The first news relating to Santa Maria in Cosmedin dates back to the 6th century AD. when it was known with the name of Sancta Maria in Schola Graeca and with the title of diaconia.
It was enlarged in 782 by Pope Adrian I, on the ancient Ara Maxima of Hercules, recognizable in the large nucleus of the tuff of the Aniene, which still partially exists in the rear half of the church and inside which is the crypt.
In the 12th century, the church assumed its current form due to the damages inflicted by the invasion of Roberto il Guiscardo. The porch and the 34,20 meters high elegant Romanesque bell tower, with seven floors of mullioned windows, with a bell dating back to 1289, are the work of Alfano Camerario, a powerful administrator of the papal assets.
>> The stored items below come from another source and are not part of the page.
(** * The request broker of the Unity MCP server

    A shallow embedding of [ConnectionManager] and of the handlers built on
    it (UnityMcpServer/src/server.py), with the properties of its
    request/response correlation.

    Python objects compared by identity (connections, futures, the message
    dict passed to [send_to_unity]) are numbers.  A coroutine is cut at its
    [await wait_for(...)]: the part before it and the part after it are two
    functions, and a small scheduler interleaves them with the other events
    of the event loop. *)

From stdpp Require Import gmap strings list pretty.
From Stdlib Require Import Ascii.

Set Warnings "-register-all".
Set Warnings "-clear-no-such-hyp".

(** ** Values and messages *)

(** Identity of a [WebSocket] object. *)
Definition WebSocket := nat.

(** Reference to an [asyncio.Future]: its index in the store [futures]. *)
Definition Future := nat.

(** Values of a decoded JSON frame.  Numbers are integers here. *)
Inductive json :=
| JNull
| JBool (b : bool)
| JInt (z : Z)
| JStr (s : string)
| JArr (l : list json)
| JObj (o : list (string * json)).

(** Python truth value, as tested by [if not function_name]. *)
Definition truthy (v : json) : bool :=
  match v with
  | JNull => false
  | JBool b => b
  | JInt z => negb (z =? 0)%Z
  | JStr s => negb (String.eqb s "")
  | JArr l => match l with [] => false | _ => true end
  | JObj o => match o with [] => false | _ => true end
  end.

(** A frame, [Dict[str, Any]].  The key ["id"] is kept apart from the other
    keys: identifiers are strings ([pending_requests : Dict[str, Future]]),
    and [m_id = None] is what [.get("id")] answers with [None]. *)
Record message := Message {
  m_id : option string;
  m_fields : gmap string json }.

Definition get (m : message) (key : string) : option json := m_fields m !! key.

(** [not message.get(key)] *)
Definition falsy (v : option json) : bool :=
  match v with
  | None => true
  | Some x => negb (truthy x)
  end.

(** ** Exceptions *)

Inductive exn :=
| Exception (text : string)
| KeyError (key : string)
| ValueError (text : string)
| RuntimeError (text : string)
| TimeoutError.

(** [repr] of a key without quotes or escapes in it. *)
Definition repr (key : string) : string := "'" +:+ key +:+ "'".

(** [str(e)] *)
Definition str (e : exn) : string :=
  match e with
  | Exception text => text
  | KeyError key => repr key
  | ValueError text => text
  | RuntimeError text => text
  | TimeoutError => ""
  end.

Inductive result (A : Type) :=
| Return (a : A)
| Raise (e : exn).
Arguments Return {A} a.
Arguments Raise {A} e.

(** ** The manager and the objects it shares with the event loop *)

Inductive future_state :=
| FPending
| FResult (response : message)
| FCancelled.

(** [future.done()] *)
Definition done (f : future_state) : bool :=
  match f with
  | FPending => false
  | _ => true
  end.

Inductive log_record :=
| LogInfo (text : string)
| LogWarning (text : string)
| LogError (text : string).

(** The three fields of [ConnectionManager], the store of the futures it
    created, the frames written with [send_json] (oldest first), the
    connections whose transport fails on a write (with the text of the
    error raised), and the log. *)
Record state := State {
  active_connections : list WebSocket;
  unity_connection : option WebSocket;
  pending_requests : gmap string Future;
  futures : list future_state;
  sent : list (WebSocket * message);
  broken : gmap WebSocket string;
  logged : list log_record }.

Definition set_active (f : list WebSocket → list WebSocket) (s : state) : state :=
  State (f (active_connections s)) (unity_connection s) (pending_requests s)
        (futures s) (sent s) (broken s) (logged s).

Definition set_unity (u : option WebSocket) (s : state) : state :=
  State (active_connections s) u (pending_requests s)
        (futures s) (sent s) (broken s) (logged s).

Definition set_pending (f : gmap string Future → gmap string Future) (s : state) : state :=
  State (active_connections s) (unity_connection s) (f (pending_requests s))
        (futures s) (sent s) (broken s) (logged s).

Definition set_futures (f : list future_state → list future_state) (s : state) : state :=
  State (active_connections s) (unity_connection s) (pending_requests s)
        (f (futures s)) (sent s) (broken s) (logged s).

Definition set_sent (f : list (WebSocket * message) → list (WebSocket * message))
    (s : state) : state :=
  State (active_connections s) (unity_connection s) (pending_requests s)
        (futures s) (f (sent s)) (broken s) (logged s).

Definition set_broken (f : gmap WebSocket string → gmap WebSocket string)
    (s : state) : state :=
  State (active_connections s) (unity_connection s) (pending_requests s)
        (futures s) (sent s) (f (broken s)) (logged s).

Definition add_log (r : log_record) (s : state) : state :=
  State (active_connections s) (unity_connection s) (pending_requests s)
        (futures s) (sent s) (broken s) (logged s ++ [r]).

(** [ConnectionManager.__init__] *)
Definition init : state := State [] None ∅ [] [] ∅ [].

(** [websocket.send_json(m)] *)
Definition send_json (s : state) (websocket : WebSocket) (m : message)
    : state * result unit :=
  match broken s !! websocket with
  | Some text => (s, Raise (RuntimeError text))
  | None => (set_sent (λ l, l ++ [(websocket, m)]) s, Return ())
  end.

(** [ConnectionManager.connect]; [websocket.accept()] leaves the manager as
    it is. *)
Definition connect (s : state) (websocket : WebSocket) (client_type : string) : state :=
  let s1 := set_active (λ l, l ++ [websocket]) s in
  if String.eqb client_type "unity"
  then add_log (LogInfo "Unity Editor connected") (set_unity (Some websocket) s1)
  else add_log (LogInfo ("Client connected: " +:+ client_type)) s1.

(** [list.remove(x)]: drops the first occurrence, [None] (a [ValueError])
    when there is none. *)
Fixpoint list_remove (x : WebSocket) (l : list WebSocket) : option (list WebSocket) :=
  match l with
  | [] => None
  | y :: l' => if decide (y = x) then Some l' else cons y <$> list_remove x l'
  end.

(** [ConnectionManager.disconnect] *)
Definition disconnect (s : state) (websocket : WebSocket) : state * result unit :=
  match list_remove websocket (active_connections s) with
  | None => (s, Raise (ValueError "list.remove(x): x not in list"))
  | Some l =>
      let s1 := set_active (λ _, l) s in
      if decide (unity_connection s1 = Some websocket)
      then (add_log (LogInfo "Unity Editor disconnected") (set_unity None s1), Return ())
      else (add_log (LogInfo "Client disconnected") s1, Return ())
  end.

(** The coroutine [send_to_unity], suspended in [wait_for]: the address of
    its [message] (what [id(message)] answers), whether the identifier was
    generated from it, the identifier, its future, and the time at which
    [wait_for] gives up. *)
Record call := Call {
  c_obj : N;
  c_generated : bool;
  c_request_id : string;
  c_future : Future;
  c_deadline : nat }.

(** [timeout=30.0] *)
Definition timeout : nat := 30.

(** [message.get("id", str(id(message)))] *)
Definition request_id_of (obj : N) (m : message) : string :=
  default (pretty obj) (m_id m).

(** [ConnectionManager.send_to_unity] up to its [await asyncio.wait_for]:
    the state, the content of [message] afterwards (it is assigned its
    identifier in place), and either the exception raised or the suspended
    call. *)
Definition send_to_unity_begin (s : state) (now : nat) (obj : N) (m : message)
    : state * message * result call :=
  match unity_connection s with
  | None => (s, m, Raise (Exception "No Unity connection available"))
  | Some unity =>
      let request_id := request_id_of obj m in
      let m' := Message (Some request_id) (m_fields m) in
      let future := length (futures s) in
      let s1 := set_futures (λ l, l ++ [FPending]) s in
      let s2 := set_pending (λ p, <[request_id := future]> p) s1 in
      match send_json s2 unity m' with
      | (s3, Raise e) => (s3, m', Raise e)
      | (s3, Return _) =>
          (s3, m', Return (Call obj (bool_decide (m_id m = None)) request_id
                                future (now + timeout)))
      end
  end.

(** The timer of [wait_for] firing: the future is cancelled unless it is
    done.  The coroutine is told so when the loop resumes it, and the loop
    may run other callbacks first: [handle_unity_response] tests
    [future.done()] for that reason. *)
Definition expire (s : state) (future : Future) : state :=
  match futures s !! future with
  | Some FPending => set_futures (λ l, <[future := FCancelled]> l) s
  | _ => s
  end.

(** What [await asyncio.wait_for(future, ...)] gives the coroutine when the
    loop resumes it; [None] while it stays suspended. *)
Definition wait_for (s : state) (future : Future) : option (result message) :=
  match futures s !! future with
  | Some (FResult response) => Some (Return response)
  | Some FCancelled => Some (Raise TimeoutError)
  | _ => None
  end.

(** [ConnectionManager.send_to_unity] from the outcome of [wait_for] on:
    [del self.pending_requests[request_id]] raises [KeyError] on a missing
    key. *)
Definition send_to_unity_end (s : state) (c : call) (w : result message)
    : state * result message :=
  match w with
  | Return response => (s, Return response)
  | Raise TimeoutError =>
      match pending_requests s !! c_request_id c with
      | Some _ =>
          (set_pending (λ p, delete (c_request_id c) p) s,
           Raise (Exception "Request to Unity timed out"))
      | None => (s, Raise (KeyError (c_request_id c)))
      end
  | Raise e => (s, Raise e)
  end.

(** The [else] branch of [handle_unity_response]; an absent id is printed
    as [None]. *)
Definition unknown_request (s : state) (request_id : option string) : state :=
  add_log (LogWarning ("Received response for unknown request ID: "
                       +:+ default "None" request_id)) s.

(** [ConnectionManager.handle_unity_response]; no key of the pending map is
    [None], so a response without id takes the [else] branch. *)
Definition handle_unity_response (s : state) (response : message) : state :=
  let request_id := m_id response in
  match request_id with
  | None => unknown_request s request_id
  | Some k =>
      match pending_requests s !! k with
      | None => unknown_request s request_id
      | Some future =>
          let s1 := set_pending (λ p, delete k p) s in
          match futures s1 !! future with
          | Some f =>
              if done f then s1
              else set_futures (λ l, <[future := FResult response]> l) s1
          | None => s1
          end
      end
  end.

(** ** The HTTP routes *)

Inductive route :=
| ExecuteMenuItem
| ManageScript
| ManageEditor
| ManageScene
| ManageAsset
| ManageGameObject
| ReadConsole.

Definition function_of (r : route) : string :=
  match r with
  | ExecuteMenuItem => "execute_menu_item"
  | ManageScript => "manage_script"
  | ManageEditor => "manage_editor"
  | ManageScene => "manage_scene"
  | ManageAsset => "manage_asset"
  | ManageGameObject => "manage_gameobject"
  | ReadConsole => "read_console"
  end.

Definition error_prefix (r : route) : string :=
  match r with
  | ExecuteMenuItem => "Error executing menu item: "
  | ManageScript => "Error managing script: "
  | ManageEditor => "Error managing editor: "
  | ManageScene => "Error managing scene: "
  | ManageAsset => "Error managing asset: "
  | ManageGameObject => "Error managing GameObject: "
  | ReadConsole => "Error reading console: "
  end.

Record FunctionResponse := MkFunctionResponse {
  success : bool;
  message_text : option string;
  data : option json;
  error : option string }.

(** [FunctionResponse(success=False, error=str(e))] *)
Definition failure (e : exn) : FunctionResponse :=
  MkFunctionResponse false None None (Some (str e)).

(** The [except Exception as e] of a route. *)
Definition route_except (r : route) (s : state) (e : exn)
    : state * result FunctionResponse :=
  (add_log (LogError (error_prefix r +:+ str e)) s, Return (failure e)).

(** The message a route builds; [params] is [request.dict()]. *)
Definition route_message (r : route) (params : json) : message :=
  Message None {[ "function" := JStr (function_of r); "params" := params ]}.

(** A route up to the suspension of [send_to_unity]. *)
Definition route_begin (r : route) (s : state) (now : nat) (obj : N) (params : json)
    : state * (result FunctionResponse + call) :=
  match send_to_unity_begin s now obj (route_message r params) with
  | (s1, _, Raise e) => let '(s2, out) := route_except r s1 e in (s2, inl out)
  | (s1, _, Return c) => (s1, inr c)
  end.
Restored and modified several times over the centuries, the building has an evocative and severe interior. Rescued in its original forms of the 8th century, it has three naves divided by four pillars and eighteen ancient columns surmounted by 18 Corinthian capitals, 11 of which are from Roman times.
Worthy of note is the Cosmatesque floor, some fragments of the ancient frescoes dating back to the 8th and 9th centuries depicting Christ and Saints, the Schola Cantorum, built under Callisto II, surrounded by plutei and columns with precious marble coverings, and the Gothic-Florentine style, the work of Deodato (1294), third son of Cosma the Younger.
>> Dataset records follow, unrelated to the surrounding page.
Record root_read_write : Type := {
  Fullscreen : bool }.

Record player_read_only : Type := {
  PlaybackStatus : string;
  Metadata : metadata;
  Position : Z;
  MinimumRate : float;
  MaximumRate : float;
  CanGoNext : bool;
  CanGoPrevious : bool;
  CanPlay : bool;
  CanPause : bool;
  CanSeek : bool;
  CanControl : bool }.

Record player_read_write : Type := {
  Rate : float;
  Volume : float }.

(** [self.properties]: the two interfaces, each with its two partitions. *)
Record property_table : Type := {
  root_ro : root_read_only;
  root_rw : root_read_write;
  player_ro : player_read_only;
  player_rw : player_read_write }.

(** The attributes of a [Mpris2MediaPlayer]: a transport is bound when its
    handle is not [None]. *)
Record state : Type := {
  socket : option string;
  fifo : option pyval;
  mpv : bool;
  properties : property_table }.

(** [Mpris2MediaPlayer.__init__] *)
Definition init_properties (pid : Z) : property_table := {|
  root_ro := {|
    CanQuit := false;
    CanSetFullscreen := false;
    CanRaise := false;
    HasTrackList := false;
    Identity := IDENTITY pid;
    SupportedUriSchemes := [];
    SupportedMimeTypes := [] |};
  root_rw := {| Fullscreen := false |};
  player_ro := {|
    PlaybackStatus := "Stopped";
    Metadata := {|
      mpris_trackid := "/CurrentPlaylist/UnknownTrack";
      mpris_length := None;
      xesam_title := None |};
    Position := 0;
    MinimumRate := 1%float;
    MaximumRate := 1%float;
    CanGoNext := true;
    CanGoPrevious := true;
    CanPlay := true;
    CanPause := true;
    CanSeek := true;
    CanControl := true |};
  player_rw := {| Rate := 1%float; Volume := 1%float |} |}.

Definition init (pid : Z) : state := {|
  socket := None;
  fifo := None;
  mpv := false;
  properties := init_properties pid |}.

(** Assignments to attributes and to entries of the table. *)
Definition set_socket (v : option string) (s : state) : state :=
  {| socket := v; fifo := fifo s; mpv := mpv s; properties := properties s |}.

Definition set_fifo (v : option pyval) (s : state) : state :=
  {| socket := socket s; fifo := v; mpv := mpv s; properties := properties s |}.

Definition set_mpv (v : bool) (s : state) : state :=
  {| socket := socket s; fifo := fifo s; mpv := v; properties := properties s |}.

Definition set_properties (t : property_table) (s : state) : state :=
  {| socket := socket s; fifo := fifo s; mpv := mpv s; properties := t |}.

Definition with_player_ro (f : player_read_only -> player_read_only)
    (t : property_table) : property_table :=
  {| root_ro := root_ro t; root_rw := root_rw t;
     player_ro := f (player_ro t); player_rw := player_rw t |}.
The porch, an addition from the 12th century, houses the famous Bocca della Verità, probably an ancient hatch, famous for the well-known belief that the mouth could bite the hand of those who did not tell the truth.
Santa Maria in Cosmedin owes its name to the famous and ancient monastery of Constantinople, the "Kosmidìon," to which the Greek national corporation entrusted the church. Also, for this reason, the surrounding area was called Schola Graeca and Ripa Graeca, this bank of the Tiber.